• Work item: Below are some records; quote exactly the lines from the one that contains "Module AgentTests." through the one that contains "Definition custom_domains_take_the_domain_field : bool", inclusive, and no others.

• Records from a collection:

§ §

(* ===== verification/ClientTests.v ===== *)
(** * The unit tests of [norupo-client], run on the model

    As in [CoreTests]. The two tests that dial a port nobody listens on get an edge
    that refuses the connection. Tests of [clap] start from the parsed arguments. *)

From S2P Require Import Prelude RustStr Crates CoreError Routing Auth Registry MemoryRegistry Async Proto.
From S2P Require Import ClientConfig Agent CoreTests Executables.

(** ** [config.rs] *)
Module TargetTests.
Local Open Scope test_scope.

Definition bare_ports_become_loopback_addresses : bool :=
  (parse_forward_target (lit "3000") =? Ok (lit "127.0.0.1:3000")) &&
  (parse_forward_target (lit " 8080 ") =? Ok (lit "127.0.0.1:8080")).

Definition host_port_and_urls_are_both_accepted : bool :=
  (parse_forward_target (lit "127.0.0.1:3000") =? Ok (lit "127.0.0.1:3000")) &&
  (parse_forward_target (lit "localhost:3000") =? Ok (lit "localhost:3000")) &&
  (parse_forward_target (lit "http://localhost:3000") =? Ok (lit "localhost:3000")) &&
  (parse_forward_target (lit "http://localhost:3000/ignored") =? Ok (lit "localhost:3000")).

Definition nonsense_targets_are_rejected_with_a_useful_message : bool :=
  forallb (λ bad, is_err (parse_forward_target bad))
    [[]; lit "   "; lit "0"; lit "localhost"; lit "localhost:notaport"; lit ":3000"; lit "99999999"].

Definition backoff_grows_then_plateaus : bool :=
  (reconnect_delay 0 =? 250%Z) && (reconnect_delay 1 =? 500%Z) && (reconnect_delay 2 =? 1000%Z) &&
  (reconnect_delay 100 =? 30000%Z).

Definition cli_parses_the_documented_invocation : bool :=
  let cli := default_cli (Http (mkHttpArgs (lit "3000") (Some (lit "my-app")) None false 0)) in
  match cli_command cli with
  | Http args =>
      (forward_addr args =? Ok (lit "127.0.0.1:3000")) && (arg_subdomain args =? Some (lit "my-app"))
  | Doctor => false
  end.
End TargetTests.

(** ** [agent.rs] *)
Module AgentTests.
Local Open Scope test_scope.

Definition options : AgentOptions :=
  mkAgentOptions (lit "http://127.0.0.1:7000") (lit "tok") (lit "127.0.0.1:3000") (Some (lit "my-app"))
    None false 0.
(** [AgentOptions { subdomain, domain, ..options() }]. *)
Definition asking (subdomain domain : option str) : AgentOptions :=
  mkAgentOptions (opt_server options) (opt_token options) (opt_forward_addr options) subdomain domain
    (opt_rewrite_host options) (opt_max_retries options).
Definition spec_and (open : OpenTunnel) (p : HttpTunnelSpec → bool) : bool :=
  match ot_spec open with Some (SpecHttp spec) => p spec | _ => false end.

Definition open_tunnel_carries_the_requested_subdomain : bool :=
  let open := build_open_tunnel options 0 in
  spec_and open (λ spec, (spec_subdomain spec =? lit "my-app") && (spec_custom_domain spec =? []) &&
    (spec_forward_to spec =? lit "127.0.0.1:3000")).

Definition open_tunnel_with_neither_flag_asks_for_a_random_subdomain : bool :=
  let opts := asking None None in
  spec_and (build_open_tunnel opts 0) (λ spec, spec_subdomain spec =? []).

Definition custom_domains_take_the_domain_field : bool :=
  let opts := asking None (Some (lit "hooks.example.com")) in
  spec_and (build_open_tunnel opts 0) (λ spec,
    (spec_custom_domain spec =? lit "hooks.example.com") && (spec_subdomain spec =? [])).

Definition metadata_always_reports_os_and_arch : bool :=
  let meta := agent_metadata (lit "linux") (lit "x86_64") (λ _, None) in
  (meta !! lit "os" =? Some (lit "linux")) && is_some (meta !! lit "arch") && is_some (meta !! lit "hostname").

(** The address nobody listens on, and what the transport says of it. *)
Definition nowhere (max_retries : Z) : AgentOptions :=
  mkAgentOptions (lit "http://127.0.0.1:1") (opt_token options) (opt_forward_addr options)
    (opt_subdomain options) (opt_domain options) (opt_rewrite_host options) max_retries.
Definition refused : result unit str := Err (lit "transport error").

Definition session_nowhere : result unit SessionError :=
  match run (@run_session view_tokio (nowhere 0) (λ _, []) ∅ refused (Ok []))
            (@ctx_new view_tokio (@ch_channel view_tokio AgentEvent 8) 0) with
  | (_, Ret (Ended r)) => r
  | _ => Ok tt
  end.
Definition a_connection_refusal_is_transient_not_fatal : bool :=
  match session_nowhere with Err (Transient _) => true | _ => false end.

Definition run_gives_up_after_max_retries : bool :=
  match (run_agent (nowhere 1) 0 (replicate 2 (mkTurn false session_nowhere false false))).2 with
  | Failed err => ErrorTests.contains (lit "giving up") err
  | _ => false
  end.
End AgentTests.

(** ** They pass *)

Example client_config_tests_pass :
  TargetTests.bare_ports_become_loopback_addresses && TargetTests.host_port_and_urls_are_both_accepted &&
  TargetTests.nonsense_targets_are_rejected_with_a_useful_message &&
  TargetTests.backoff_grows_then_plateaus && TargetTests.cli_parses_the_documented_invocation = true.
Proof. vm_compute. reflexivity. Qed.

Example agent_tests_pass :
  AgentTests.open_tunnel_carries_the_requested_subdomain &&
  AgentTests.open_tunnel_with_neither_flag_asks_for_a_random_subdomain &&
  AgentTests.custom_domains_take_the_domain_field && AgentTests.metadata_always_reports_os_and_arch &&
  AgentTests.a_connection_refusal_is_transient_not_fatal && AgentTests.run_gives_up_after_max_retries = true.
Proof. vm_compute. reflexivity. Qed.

§ §

• Your solution:
Module AgentTests.
Local Open Scope test_scope.

Definition options : AgentOptions :=
  mkAgentOptions (lit "http://127.0.0.1:7000") (lit "tok") (lit "127.0.0.1:3000") (Some (lit "my-app"))
    None false 0.
(** [AgentOptions { subdomain, domain, ..options() }]. *)
Definition asking (subdomain domain : option str) : AgentOptions :=
  mkAgentOptions (opt_server options) (opt_token options) (opt_forward_addr options) subdomain domain
    (opt_rewrite_host options) (opt_max_retries options).
Definition spec_and (open : OpenTunnel) (p : HttpTunnelSpec → bool) : bool :=
  match ot_spec open with Some (SpecHttp spec) => p spec | _ => false end.

Definition open_tunnel_carries_the_requested_subdomain : bool :=
  let open := build_open_tunnel options 0 in
  spec_and open (λ spec, (spec_subdomain spec =? lit "my-app") && (spec_custom_domain spec =? []) &&
    (spec_forward_to spec =? lit "127.0.0.1:3000")).

Definition open_tunnel_with_neither_flag_asks_for_a_random_subdomain : bool :=
  let opts := asking None None in
  spec_and (build_open_tunnel opts 0) (λ spec, spec_subdomain spec =? []).

Definition custom_domains_take_the_domain_field : bool :=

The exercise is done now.